Forest trees, particularly conifers, produce wood with distinct properties depending on their developmental stage (age) and the annual season (Li et al., 2011). At young ages, conifer trees typically produce so-called juvenile wood (JW) that has lower wood density and stiffness than mature wood (MW) formed at older ages (Zobel and Sprague, 1998). The seasonal variation, manifested by the formation of earlywood (EW), transition wood (TW), and latewood (LW), results in drastic changes in wood density, cell size, and cell wall thickness (Olsson et al., 1998; Park and Spiecker, 2005). Trees in the spring experience fast growth with new needles and little environmental stress except for short cold snaps, while trees in the autumn usually experience slow growth associated with drought and short days, with wood cells becoming smaller, but with thicker cell walls.

Conifer breeding has traditionally focused on growth traits (Wu et al., 2007; Isik and McKeand, 2019), resulting often in unfavorable effects on wood quality (Bouffier et al., 2008; Wu et al., 2008) due to the negative genetic correlations between growth rate and wood quality traits, such as wood density (Baltunis et al., 2007; Lenz et al., 2010; Chen et al., 2014; Hong et al., 2014; Hayatgheibi et al., 2017). During the last two decades, considerable efforts have been made to improve wood quality in several conifer species (Isik and Li, 2003; Chen et al., 2015).
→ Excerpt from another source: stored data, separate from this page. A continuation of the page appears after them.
(* ===== verification/StreamSetup.v ===== *)
(** * Enabling, waiting and sizing of streams

    Quantitative properties of the operations of [StreamProcessor.v]: the prefill of a
    transmit stream fits, [waitForState] and its time-out, and the number of packets that
    a period needs. *)
From stdpp Require Import relations.
From S2P Require Import Prelude CycleTimer RingBuffer Ieee754 TimestampedBuffer FrameBuffer Ports StreamProcessor StreamStates.
#[local] Open Scope Z_scope.

(** ** The prefill *)

(** A freshly resized buffer. *)
Lemma resizeBuffer_ok junk n b : let z := sizes b in let fb := m_events_per_frame z * m_event_size z in
  0 < n -> 0 < m_events_per_frame z -> 0 < m_event_size z -> 2 <= fb * n <= 2 ^ 30 ->
  exists b' rb, resizeBuffer junk n b = Some (true, b') /\ m_event_buffer b' = Some rb /\ rb_wf rb
    /\ rb_contents rb = [] /\ fb * n <= rb_size rb <= 2 ^ 31 /\ m_framecounter b' = 0
    /\ m_event_size (sizes b') = m_event_size z /\ m_events_per_frame (sizes b') = m_events_per_frame z
    /\ m_buffer_size (sizes b') = n /\ m_transparent b' = m_transparent b.
Proof.
  intros z fb Hn V E Hb. subst z fb. unfold resizeBuffer.
  set (ev := m_events_per_frame _) in *. set (es := m_event_size _) in *.
  assert (ev * n <= ev * n * es) by nia. replace (ev * es * n) with (ev * n * es) in * by lia.
  rewrite (wrapU_small 32 (ev * n)), (wrapU_small 32 (ev * n * es)) by nia.
  rewrite !(proj2 (Z.eqb_neq _ _)) by lia. simpl.
  destruct (create_power_total 30 1 (ev * n * es)) as [k Ek]; [lia..|].
  destruct (ffado_ringbuffer_create junk (ev * n * es)) as [rb|] eqn:Cr.
  2: { unfold ffado_ringbuffer_create in Cr. by rewrite Ek in Cr. }
  destruct (create_ok _ _ _ Cr) as (Wf & Q & L & U).
  eexists _, rb. split; [reflexivity|]. split_and!; done || lia.
Qed.

(** A preload for which there is room. *)
Lemma preloadFrames_ok b rb n data keep : m_event_buffer b = Some rb -> rb_wf rb ->
  0 < m_event_size (sizes b) -> 0 < m_events_per_frame (sizes b) -> 0 <= n ->
  zlength data = n * (m_event_size (sizes b) * m_events_per_frame (sizes b)) -> zlength data < 2 ^ 31 ->
  zlength data <= ffado_ringbuffer_write_space rb ->
  exists b' rb', preloadFrames n data keep b = Some (true, b') /\ m_event_buffer b' = Some rb' /\ rb_wf rb'
    /\ rb_contents rb' = rb_contents rb ++ data /\ m_framecounter b' = i32 (m_framecounter b + n)
    /\ sizes b' = sizes b /\ m_transparent b' = m_transparent b.
Proof.
  intros Eb Wf E V Hn L Hb Hs. unfold preloadFrames. rewrite frame_bytes_eq, <- L by (done || lia).
  unfold ring_write. rewrite Eb. pose proof (write_refines rb data Wf (zlength_nonneg _)) as R.
  destruct (ffado_ringbuffer_write rb data (zlength data)) as [rb' w]. destruct R as (W' & S' & Q).
  unfold queue_write, queue_capacity in Q. rewrite zlength_contents in Q by done.
  rewrite write_space_eq in Hs by done. rewrite Z.min_l in Q by lia. injection Q as Q ->.
  rewrite take_ge in Q by (unfold zlength; lia). cbn [mbind option_bind]. rewrite Z.ltb_irrefl.
  destruct keep; eexists _, rb'; (split; [reflexivity|]); done.
Qed.

Section prefill.
Context {C W : Type} `{SPWorld W} `{SPChild C W}.
Abbreviation M := (run (sp_state C W)).
Abbreviation state_of s := (m_state (machine (sp s))).

(** [getNbBuffers() * getPeriodSize() + m_extra_buffer_frames] *)
Definition latency_frames (s : sp_state C W) : Z :=
  getNbBuffers (world s) * getPeriodSize (world s) + m_extra_buffer_frames (settings (sp s)).

Lemma buffered_frames_eq (s : sp_state C W) : 0 <= getNbBuffers (world s) -> 0 <= getPeriodSize (world s) ->
  0 <= m_extra_buffer_frames (settings (sp s)) -> latency_frames s < 2 ^ 32 ->
  buffered_frames s = Some (latency_frames s, s).
Proof.
  unfold latency_frames. intros. unfold buffered_frames. do 3 (eapply run_bind_intro; [reflexivity|]).
  assert (0 <= getNbBuffers (world s) * getPeriodSize (world s)) by nia. cbn.
  rewrite !wrapU_small by (rewrite ?wrapU_small; lia). done.
Qed.

(** The subclass encodes [n] frames of silence as [d], whatever the rest of the object is, and
    leaves it alone. *)
Definition encodes_silence (c : C) (n : Z) (d : list Z) : Prop :=
  forall s, child s = c -> exists r s',
    transmitSilenceBlock (replicate (Z.to_nat (n * (getEventSize c * getEventsPerFrame c))) 0) n 0 s = Some ((r, d), s')
    /\ sp s' = sp s.

Lemma transferSilence_ok (s : sp_state C W) n rb d :
  let es := getEventSize (child s) in let ev := getEventsPerFrame (child s) in
  m_event_size (sizes (m_data_buffer (sp s))) = es -> m_events_per_frame (sizes (m_data_buffer (sp s))) = ev ->
  0 < es -> 0 < ev -> 0 <= n -> n * (es * ev) < 2 ^ 31 ->
  m_event_buffer (m_data_buffer (sp s)) = Some rb -> rb_wf rb -> n * (es * ev) <= ffado_ringbuffer_write_space rb ->
  encodes_silence (child s) n d ->
  zlength d = n * (es * ev) ->
  exists c' w' b' rb',
    transferSilence n s = Some (true, mkState (mkSP (machine (sp s)) (times (sp s)) (settings (sp s)) b'
                                        (m_scratch_buffer (sp s)) (ports (sp s))) c' w')
    /\ m_event_buffer b' = Some rb' /\ rb_wf rb' /\ rb_contents rb' = rb_contents rb ++ d
    /\ m_framecounter b' = i32 (m_framecounter (m_data_buffer (sp s)) + n)
    /\ sizes b' = sizes (m_data_buffer (sp s)) /\ m_transparent b' = m_transparent (m_data_buffer (sp s)).
Proof.
  intros es ev Ees Eev He Hv Hn Hb Eb Wf Hs Et L. fold es ev in Ees, Eev.
  destruct (preloadFrames_ok (m_data_buffer (sp s)) rb n d true) as (b' & rb' & E & R); try (rewrite ?Ees, ?Eev; done || lia).
  destruct (Et s eq_refl) as (r & s' & Es & Sp).
  exists (child s'), (world s'), b', rb'. split; [|done]. unfold transferSilence.
  do 2 (eapply run_bind_intro; [reflexivity|]). fold es ev.
  assert (es * u32 (n * ev) = n * (es * ev)) as -> by (rewrite wrapU_small by nia; lia).
  eapply run_bind_intro; [exact Es|]. cbn beta iota. rewrite <- Sp in E |- *.
  exact (call_buffer_some _ s' _ _ E).
Qed.

(** C29. Enabling a transmit stream: the event buffer is resized to one frame more than the latency, which is
    just what the ring buffer needs to hold the latency although it cannot use its last
    byte; so the prefill with silence always fits, the stream waits to be enabled with exactly
    the latency buffered, and the buffer reports room for the one frame. *)
Theorem transmit_prefill (s : sp_state C W) d :
  let es := getEventSize (child s) in let ev := getEventsPerFrame (child s) in let n := latency_frames s in
  state_of s = ePS_DryRunning -> m_processor_type (settings (sp s)) = ePT_Transmit ->
  m_event_size (sizes (m_data_buffer (sp s))) = es -> m_events_per_frame (sizes (m_data_buffer (sp s))) = ev ->
  0 < es -> 0 < ev -> 0 <= getNbBuffers (world s) -> 0 <= getPeriodSize (world s) ->
  0 <= m_extra_buffer_frames (settings (sp s)) -> 2 <= ev * es * (n + 1) <= 2 ^ 30 ->
  encodes_silence (child s) n d ->
  zlength d = n * (es * ev) ->
  exists s' rb, doWaitForStreamEnable s = Some (true, s') /\ state_of s' = ePS_WaitingForStreamEnable
    /\ m_event_buffer (m_data_buffer (sp s')) = Some rb /\ rb_wf rb /\ rb_contents rb = d
    /\ getBufferFill (m_data_buffer (sp s')) = n /\ getBufferSpace (m_data_buffer (sp s')) = 1.
Proof.
  intros es ev n St Ty Ees Eev He Hv H1 H2 H3 Hb Et L.
  assert (0 <= n) as Hn by (unfold n, latency_frames; nia). assert (n * (es * ev) < 2 ^ 30) as Hnb by nia.
  assert (n < 2 ^ 30) as Hn' by nia.
  destruct (resizeBuffer_ok heap_junk (n + 1) (m_data_buffer (sp s))) as
    (b1 & rb & Er & E1 & Wf & Q & S & F & Z1 & Z2 & Z3 & T); try (rewrite ?Ees, ?Eev; done || lia).
  rewrite Ees, Eev in *.
  set (s1 := mkState (mkSP (machine (sp s)) (times (sp s)) (settings (sp s)) b1 (m_scratch_buffer (sp s)) (ports (sp s)))
    (child s) (world s)).
  destruct (transferSilence_ok s1 n rb d) as (c' & w' & b2 & rb2 & E2 & B2 & W2 & Q2 & F2 & Z4 & T2); try done.
  { change (n * (es * ev) < 2 ^ 31). lia. }
  { change (n * (es * ev) <= ffado_ringbuffer_write_space rb).
    rewrite write_space_eq, <- zlength_contents, Q by done. unfold zlength. simpl. nia. }
  assert (buffered_frames s1 = Some (n, s1)) as E3 by (apply (buffered_frames_eq s1); try done; change (n < 2 ^ 32); lia).
  unfold doWaitForStreamEnable. eexists _, rb2. split.
  - eapply run_bind_intro; [by apply buffered_frames_eq; fold n; lia|]. eapply run_bind_intro; [reflexivity|].
    rewrite decide_True by done. fold n. rewrite (wrapU_small 32 (n + 1)) by lia.
    eapply run_bind_intro; [apply (call_buffer_some _ s _ _ Er)|]. simpl. fold s1.
    eapply run_bind_intro; [reflexivity|]. eapply run_bind_intro.
    { simpl. rewrite decide_True by done. eapply run_bind_intro; [exact E3|]. exact E2. }
    reflexivity.
  - cbn -[getBufferFill getBufferSpace]. split; [done|]. split; [done|]. split; [done|].
    rewrite Q2, Q. unfold getBufferFill, getBufferSpace. rewrite F2, Z4. simpl. rewrite F, Z3.
    rewrite (wrapS_small 32) by lia. rewrite !wrapU_small by lia. split_and!; done || lia.
Qed.
End prefill.

#[local] Existing Instances example_world example_child.

(** A transmit stream that is dry-running from cycle 5 on. *)
Definition example_dry : option (sp_state unit Z) :=
  '(_, s) ← init (example_start ePT_Transmit); '(_, s) ← SP_prepare s;
  '(_, s) ← scheduleStartDryRunning (5 * TICKS_PER_CYCLE) s;
  '(_, s) ← getPacket (mkPacket [] 0 0 0) (at_cycle 4) 0 0 64 s;
  '(_, s) ← getPacket (mkPacket [] 0 0 0) (at_cycle 5) 0 0 64 s; Some s.

Lemma transmit_prefill_witness :
  exists s s' rb, example_dry = Some s /\ doWaitForStreamEnable s = Some (true, s')
    /\ m_event_buffer (m_data_buffer (sp s')) = Some rb /\ rb_contents rb = replicate 64 0
    /\ getBufferFill (m_data_buffer (sp s')) = 16 /\ getBufferSpace (m_data_buffer (sp s')) = 1.
Proof.
  assert ((fun s => (m_state (machine (sp s)), settings (sp s), sizes (m_data_buffer (sp s)))) <$> example_dry
    = Some (ePS_DryRunning, mkSettings ePT_Transmit 1 (-1) (f_of_Z 512) (f_of_d d_0_1) 0 50, mkSizes 4 32 4 1 17 4 68)) as V
    by (vm_compute; reflexivity).
  destruct example_dry as [s|] eqn:E; [|discriminate V]. injection V as V1 V2 V3.
  assert (latency_frames s = 16) as N by (unfold latency_frames; rewrite V2; reflexivity).
  destruct (transmit_prefill s (replicate 64 0)) as (s' & rb & D & _ & B & _ & Q & F & G);
    [exact V1|by rewrite V2|by rewrite V3|by rewrite V3|done..|by rewrite V2|rewrite N; split; done
    |rewrite N; intros s1 _; exists true, s1; split; reflexivity|rewrite N; reflexivity|].
  exists s, s', rb. split; [reflexivity|]. split; [exact D|]. split; [exact B|]. split; [exact Q|].
  split; [rewrite F; exact N|exact G].
Defined.

(** ** Waiting for a state *)

Section waiting.
Context {C W : Type}.
Abbreviation state_of s := (m_state (machine (sp s))).

(** Another thread that assigns the state in the sleep with [k] milliseconds left. *)
Definition reached_at (k : nat) (x : eProcessorState) (cnt : nat) : run (sp_state C W) unit :=
  if (cnt =? k)%nat then set_state x else mret tt.

Definition with_state (x : eProcessorState) (s : sp_state C W) : sp_state C W :=
  mkState (mkSP (mkMachine x (m_next_state (machine (sp s))) (m_cycle_to_switch_state (machine (sp s)))
    (m_in_xrun (machine (sp s)))) (times (sp s)) (settings (sp s)) (m_data_buffer (sp s)) (m_scratch_buffer (sp s))
    (ports (sp s))) (child s) (world s).

Lemma wait_rounds_step sleep x n (s : sp_state C W) : state_of s <> x ->
  wait_rounds sleep x (S n) s = (sleep n ;; wait_rounds sleep x n) s.
Proof. intros Hs. cbn [wait_rounds]. eapply run_bind_intro; [reflexivity|]. by rewrite decide_False. Qed.

Lemma wait_rounds_done sleep x n (s : sp_state C W) : state_of s = x -> wait_rounds sleep x n s = Some (n, s).
Proof.
  intros Hs. destruct n; cbn [wait_rounds]; (eapply run_bind_intro; [reflexivity|]); by rewrite decide_True.
Qed.

Lemma wait_rounds_reached x k n (s : sp_state C W) : state_of s <> x ->
  wait_rounds (reached_at k x) x (S (k + n)) s = Some (k, with_state x s).
Proof.
  intros Hs. induction n as [|n IH]; rewrite wait_rounds_step by done.
  - rewrite Nat.add_0_r. eapply run_bind_intro; [unfold reached_at; rewrite Nat.eqb_refl; reflexivity|].
    by apply wait_rounds_done.
  - rewrite Nat.add_succ_r. eapply run_bind_intro; [|exact IH].
    unfold reached_at. by rewrite (proj2 (Nat.eqb_neq _ _)) by lia.
Qed.

(** [waitForState] sees a state that is reached while at least one more millisecond is left, and
    returns [true] in it; but a state reached in the last millisecond of the time-out is
    reported as a time-out although the processor is in that state. *)
Theorem wait_for_state_last_moment x k n (s : sp_state C W) : state_of s <> x ->
  waitForState (reached_at (S k) x) x (S (S k + n)) s = Some (true, with_state x s)
  /\ waitForState (reached_at 0 x) x (S (0 + n)) s = Some (false, with_state x s)
  /\ state_of (with_state x s) = x.
Proof.
  intros Hs. unfold waitForState, mbind, run_bind.
  split; [|split; [|done]]; by rewrite (wait_rounds_reached x _ n s Hs).
Qed.

End waiting.

Lemma wait_for_state_last_moment_witness :
  waitForState (reached_at (C := unit) (W := unit) 0 ePS_DryRunning) ePS_DryRunning 2000
    (mkState (StreamProcessor_new ePT_Receive) tt tt)
  = Some (false, with_state ePS_DryRunning (mkState (StreamProcessor_new ePT_Receive) tt tt)).
Proof.
  apply (wait_for_state_last_moment (C := unit) (W := unit) ePS_DryRunning 0 1999). vm_compute. congruence.
Defined.

(** ** Packets per period *)

Section packets.
Context {C W : Type} `{SPWorld W} (s : sp_state C W).

(** [getNominalPacketsNeeded] is the exact number of packets at the rates that divide the ticks of
    a second (32, 48, 96 and 192 kHz): the last packet is needed and the packets suffice.
    At the rates of the 44.1 kHz family the fraction of a tick per frame is cut off first, so
    a period of 4096 frames at 44.1 kHz gets 743 packets although it lasts for 744 cycles. *)
Theorem packets_needed n : 0 <= n < 2 ^ 31 ->
  (getNominalRate (world s) ∈ [32000; 48000; 96000; 192000] ->
   exists p, getNominalPacketsNeeded n s = Some (p, s)
     /\ (p - 1) * TICKS_PER_CYCLE * getNominalRate (world s) < n * TICKS_PER_SECOND
     /\ n * TICKS_PER_SECOND <= p * TICKS_PER_CYCLE * getNominalRate (world s))
  /\ (getNominalRate (world s) = 44100 ->
      getNominalPacketsNeeded 4096 s = Some (743, s) /\ 743 * TICKS_PER_CYCLE * 44100 < 4096 * TICKS_PER_SECOND).
Proof.
  intros Hn. split.
  - intros Hr. unfold getNominalPacketsNeeded.
    assert (exists q, 0 < q <= 768 /\ TICKS_PER_SECOND / getNominalRate (world s) = q
      /\ TICKS_PER_SECOND = q * getNominalRate (world s) /\ 0 < getNominalRate (world s)) as (q & Hq & Eq & Em & Hp).
    { set_unfold in Hr. destruct Hr as [->|[->|[->|[->|[]]]]]; eexists; (split; [|split; [reflexivity|]]); split; done. }
    exists ((q * n + 3071) / 3072). split.
    + eapply run_bind_intro; [reflexivity|]. eapply run_bind_intro.
      { unfold assert_that. rewrite (proj2 (Z.eqb_neq _ _)) by lia. reflexivity. }
      cbv zeta. rewrite Eq. unfold TICKS_PER_CYCLE.
      assert (0 <= q * n <= 768 * 2 ^ 31) as Ht by nia. set (t := q * n) in *.
      rewrite (wrapU_small 64 t), (wrapU_small 64 (t + 3072)), (wrapU_small 64 (t + 3072 - 1)) by lia.
      rewrite (wrapU_small 32) by zlia. by replace (t + 3072 - 1) with (t + 3071) by lia.
    + rewrite Em. unfold TICKS_PER_CYCLE. pose proof (Z.div_mod (q * n + 3071) 3072 ltac:(lia)).
      pose proof (Z.mod_pos_bound (q * n + 3071) 3072 ltac:(lia)). split; nia.
  - intros Hr. unfold getNominalPacketsNeeded. split; [|done].
    eapply run_bind_intro; [reflexivity|]. unfold from_world, gets. rewrite Hr. vm_compute. reflexivity.
Qed.
End packets.

Lemma packets_needed_witness :
  exists p, getNominalPacketsNeeded 1024 (example_start ePT_Receive) = Some (p, example_start ePT_Receive)
    /\ (p - 1) * 3072 * 48000 < 1024 * 24576000 /\ 1024 * 24576000 <= p * 3072 * 48000.
Proof.
  destruct (packets_needed (example_start ePT_Receive) 1024) as [E _]; [lia|].
  apply E. right. left.
Defined.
Genetic variation in wood properties has been quantified for many conifers (Wu et al., 2008), and new breeding strategies including both growth and wood properties have been developed (Wu and Sanchez, 2011; Hallingback et al., 2014). Examples of the novel breeding targets include acceleration of the transition from the JW to MW (Gapare et al., 2006; Hayatgheibi et al., 2018) and improved quality of JW using index selection (Ivković et al., 2010). However, breeding for these properties is hampered by the poor knowledge of the effect of tree age and seasonality on the genetic architecture of growth and wood properties in conifers.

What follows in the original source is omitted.